Manual Visual Inspection
Manually load data layers into a GIS and evaluate their visual appearance for clues:
- Do points align properly with base layers or appear offset?
- Do areas and distances seem distorted or inaccurate?
- Can tile grids and graticules offer hints about projection properties?
Attempt applying transformations and comparing resulting appearances side by side with expectations.

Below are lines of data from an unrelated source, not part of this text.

(** ** The user *)

(** The record of the user is replaced by what the authenticator said, with the stored
    attributes when it said nothing of them. *)
Definition upsertLoginUser r : Flow Result := fun s =>
  match ls_users s with
  | None => (Ok r, s)
  | Some users =>
      let attrs := match GetByID (re_UserID r) users with
                   | Ok existing => Some (match re_Attributes r with None => us_Attributes existing | Some a => mergeStoredPresentationPreferences a (us_Attributes existing) end)
                   | Err _ => re_Attributes r
                   end in
      let r := set_attributes attrs r in
      let user := {| us_ID := re_UserID r; us_ExternalID := re_ExternalID r; us_Provider := re_Provider r; us_Email := ""; us_Username := ""; us_Name := "";
                     us_DisplayName := ""; us_Attributes := default ∅ attrs; us_CreatedAt := 0; us_UpdatedAt := 0 |} in
      match CreateOrUpdate user users with
      | (Ok _, users) => (Ok r, set_users (Some users) s)
      | (Err _, users) => fail_with 500 ErrInternal (set_users (Some users) s)
      end
  end.

Definition applyLoginPresentationPreferences r req : Flow () := fun s =>
  let prefs := validLoginPresentationPreferences req in
  match ls_users s with
  | None => (Ok (), s)
  | Some users =>
      match GetByID (re_UserID r) users with
      | Err _ => (Ok (), s)
      | Ok user =>
          let attrs := mergeLoginPresentationPreferences (us_Attributes user) prefs in
          if decide (attrs = us_Attributes user) then (Ok (), s)
          else (Ok (), set_users (Some (CreateOrUpdate (with_attributes attrs user) users).2) s)
      end
  end.

(** ** Scopes and consent *)

Definition isValidResponseMode (mode : string) : bool := IsValidResponseMode mode || (ld_jarm d && IsJARMResponseMode mode).

Definition validateAndAuthorizeScope req client : Flow (list string) :=
  if ld_oauth21Strict d && negb (bool_decide (lr_ResponseType req = "code")) then fail_with 400 ErrUnsupportedResponseType
  else if negb (bool_decide (lr_ResponseMode req = "")) && negb (isValidResponseMode (lr_ResponseMode req)) then fail_with 400 ErrInvalidRequest
  else match GrantedScopes (lr_Scope req) (Some (lc_client client)) with
       | Err _ => reject (lr_ClientID req) (lr_Provider req) 400 ErrInvalidScope
       | Ok granted =>
           let restricted := restrictGrantedScopes granted (lr_PolicyScopeRestriction req) in
           if policyScopeRemovedAll granted restricted (lr_PolicyScopeRestriction req) then reject (lr_ClientID req) (lr_Provider req) 400 ErrInvalidScope
           else flow_ret restricted
       end.

(** [ask] answers with the question; without a consent store nobody is asked. *)
Definition consent_gate (ask : string -> Flow ()) q r req client : Flow () := fun s =>
  match ls_consents s with
  | None => (Ok (), s)
  | Some grants =>
      let '(question, (grants, challenges)) :=
        handleConsentGate (pa_Raw p) (ld_consentMaxTTL d) (hq_now q) (hq_challengeID q) (re_UserID r) client (lr_Scope req) (lr_Prompt req)
          (lr_ConsentChallengeID req) (lr_AuthorizationDetails req) (grants, ls_challenges s) in
      let s := set_consents (Some grants) challenges s in
      match question with None => (Ok (), s) | Some id => ask id s end
  end.

Definition ensureJITMembership r client : Flow () :=
  match ld_addMember d, ld_memberRole d with
  | Some add, Some role =>
      if decide (cl_TenantID client = "") then flow_ret ()
      else on_x (fun x => ((), if decide (is_Some (role x (cl_TenantID client) (re_UserID r))) then x else add (cl_TenantID client) (re_UserID r) x))
  | _, _ => flow_ret ()
  end.

(** ** Sessions *)

Definition on_sessions {A} (absent : A) (m : M MemorySessionManager A) : Flow A :=
  on_front (fun v => match fr_sessions v with
                     | None => (absent, v)
                     | Some t => let '(a, t) := m t in
                                 (a, {| fr_issuers := fr_issuers v; fr_clients := fr_clients v; fr_tenants := fr_tenants v; fr_suspension := fr_suspension v;
                                        fr_residency := fr_residency v; fr_policies := fr_policies v; fr_lifecycle := fr_lifecycle v; fr_pairwise := fr_pairwise v;
                                        fr_sessions := Some t; fr_refresh := fr_refresh v; fr_cache := fr_cache v; fr_replay := fr_replay v |})
                     end).

Definition list_sessions q (userID : string) (v : Front B X) : option (list Session) := ListByUser (hq_now q) userID <$> fr_sessions v.

Definition evictOldestSession q (userID tenantID : string) (limit : Z) : Flow () :=
  on_sessions () (fun m =>
    let scoped := List.filter (fun s => bool_decide (se_TenantID s = tenantID)) (ListByUser (hq_now q) userID m) in
    if Z.of_nat (length scoped) <? limit then ((), m)
    else match oldestSession scoped with
         | None => ((), m)
         | Some o => if decide (se_ID o = "") then ((), m) else ((), Destroy (se_ID o) m)
         end).

Definition deviceCapExceededForDevice q (userID devID : string) (v : Front B X) : bool :=
  match list_sessions q userID v with
  | None => false
  | Some l => ld_maxSessionsPerDevice d <=? Z.of_nat (length (List.filter (fun s => bool_decide (se_DeviceID s = devID)) l))
  end.

Definition session_meta q client (scopes : list string) (authTime : Z) (dc : option DeviceContext) : SessionMeta := {|
  sm_IP := hq_ip q; sm_UserAgent := hq_ua q; sm_ClientID := cl_ID client; sm_AuthorizedScopes := scopes;
  sm_AuthTime := if GoTime.IsZero authTime then hq_now q else authTime; sm_TenantID := cl_TenantID client;
  sm_DeviceID := default "" (dv_ID <$> dc); sm_Kind := "";
  sm_TrustScore := match ld_initialTrust d with None => of_int 0 | Some score => default score (dc ≫= dv_TrustScore) end;
  sm_TrustSetAt := match ld_initialTrust d with None => 0 | Some _ => hq_now q end |}.

(** A denial by the quota of the tenant is answered here; the others are the caller's. *)
Definition createSession q (userID : string) client (scopes : list string) (authTime : Z) (dc : option DeviceContext) : Flow (result create_error Session) :=
  let tenantID := cl_TenantID client in
  let* front := get ls_front in
  let x := fr_issuers front in
  if sessionPolicyCapExceeded (ld_tokenPolicies d x) (list_sessions q userID front) ((fun role => role x) <$> ld_memberRole d) userID (cl_ID client) tenantID
  then flow_ret (Err errMaxActiveSessions)
  else
    let* charge := match ld_chargeSession d with
                   | None => flow_ret (Err false)
                   | Some charge => if decide (tenantID = "") then flow_ret (Err false) else on_x (charge tenantID)
                   end in
    match charge with
    | Err true => fail_with 403 ErrQuotaExceededCode
    | _ =>
        let* _ := when (0 <? ld_maxSessionsPerUser d) (evictOldestSession q userID tenantID (ld_maxSessionsPerUser d)) in
        let* front := get ls_front in
        let devID := default "" (dv_ID <$> dc) in
        if (0 <? ld_maxSessionsPerDevice d) && negb (bool_decide (devID = "")) && deviceCapExceededForDevice q userID devID front
        then flow_ret (Err errMaxActiveSessions)
        else
          let* made := on_sessions (Err ErrSessionNotFound) (CreateWithMeta (hq_sessionID q) (hq_now q) userID (session_meta q client scopes authTime dc)) in
          match made with
          | Ok sess => let* _ := on_x (fun x => ((), ld_activateSession d userID (cl_ID client) (se_ID sess) x)) in flow_ret (Ok sess)
          | Err _ =>
              let* _ := when (is_ok charge) (on_x (fun x => ((), ld_releaseSession d tenantID x))) in flow_ret (Err SessionFailed)
          end
    end.

(** The session a code carries, [""] for none. *)
Definition codeFlowSession q r req client : Flow string :=
  let* front := get ls_front in
  match fr_sessions front with
  | None => flow_ret ""
  | Some sessions =>
      if negb (bool_decide (re_SessionID r = "")) then
        flow_ret match Get (hq_now q) (re_SessionID r) sessions with
                 | Ok s => if negb (se_Revoked s) && negb (Session_IsExpired (hq_now q) s) && bool_decide (se_UserID s = re_UserID r) then se_ID s else ""
                 | Err _ => ""
                 end
      else if negb (re_CreateSession r) && negb (bool_decide (is_Some (const () <$> ld_browserVerifier d))) then flow_ret ""
      else
        let* made := createSession q (re_UserID r) client (lr_Scope req) (re_AuthTime r) None in
        match made with
        | Ok s => flow_ret (se_ID s)
        | Err errMaxActiveSessions => if decide (is_Some (const () <$> ld_browserVerifier d)) then fail_with 403 ErrAccessDenied else flow_ret ""
        | Err SessionFailed => flow_ret ""
        end
  end.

Transforming to a Known System
Transform data into standardized coordinate systems to test for proper alignment:
- Project into global systems like WGS84 to check continent/country placement
- Reproject into appropriate Universal Transverse Mercator zones to validate feature locations
- Transform into localized custom systems commonly used in the study area
Overlay transformed layers with other geo-located reference data to validate accuracy.
When You Still Can’t Determine the System
After exhausting the identification options above, there are still a few routes that may lead to determining the unknown system:
- Contact the data source directly to inquire about the coordinate system used
- Post requests for information to spatial forums and LISTSERVs describing the mystery dataset
- Hire an expert geospatial consultant to investigate and decipher the system
Lacking the native system details, a custom user-defined system approximating transformations and alignments may have to suffice.
Additional Tips and Best Practices
Further recommendations for working with unknown coordinate reference systems effectively:
- Collect native coordinate system information during data collection/survey activities for storage alongside deliverables
- Record all coordinate reference details used in metadata when generating new geospatial data
- Consider projected/geographic system types based on required analysis measurements and location/extent
- Utilize standardized systems when possible for interoperability across software platforms
Following standards, generating quality metadata, and performing due diligence analyzing new datasets helps avoid the challenges of unidentified coordinate systems.
Example Codes
Here is some example code utilizing GDAL and Python to help identify an unknown coordinate system file:
import gdal, osr # Open dataset ds = gdal.Open("mystery_dataset.shp") # Check projection metadata print(ds.GetProjection()) # Get extent coordinates x1, x2, y1, y2 = ds.GetLayer().GetExtent() # Build Proj4 string p4 = "+proj= ??? +zone= ???" # Create spatial reference object srs = osr.SpatialReference() srs.ImportFromProj4(p4) # Output for checking print(srs.ExportToPrettyWkt()) # Attempt transformation trans_ds = gdal.VectorTranslate("trans_dataset.shp", ds, spatialRef=srs)
By iteratively testing different proj4 string values and inspecting transformed outputs, the correct projection and coordinate system can potentially be determined.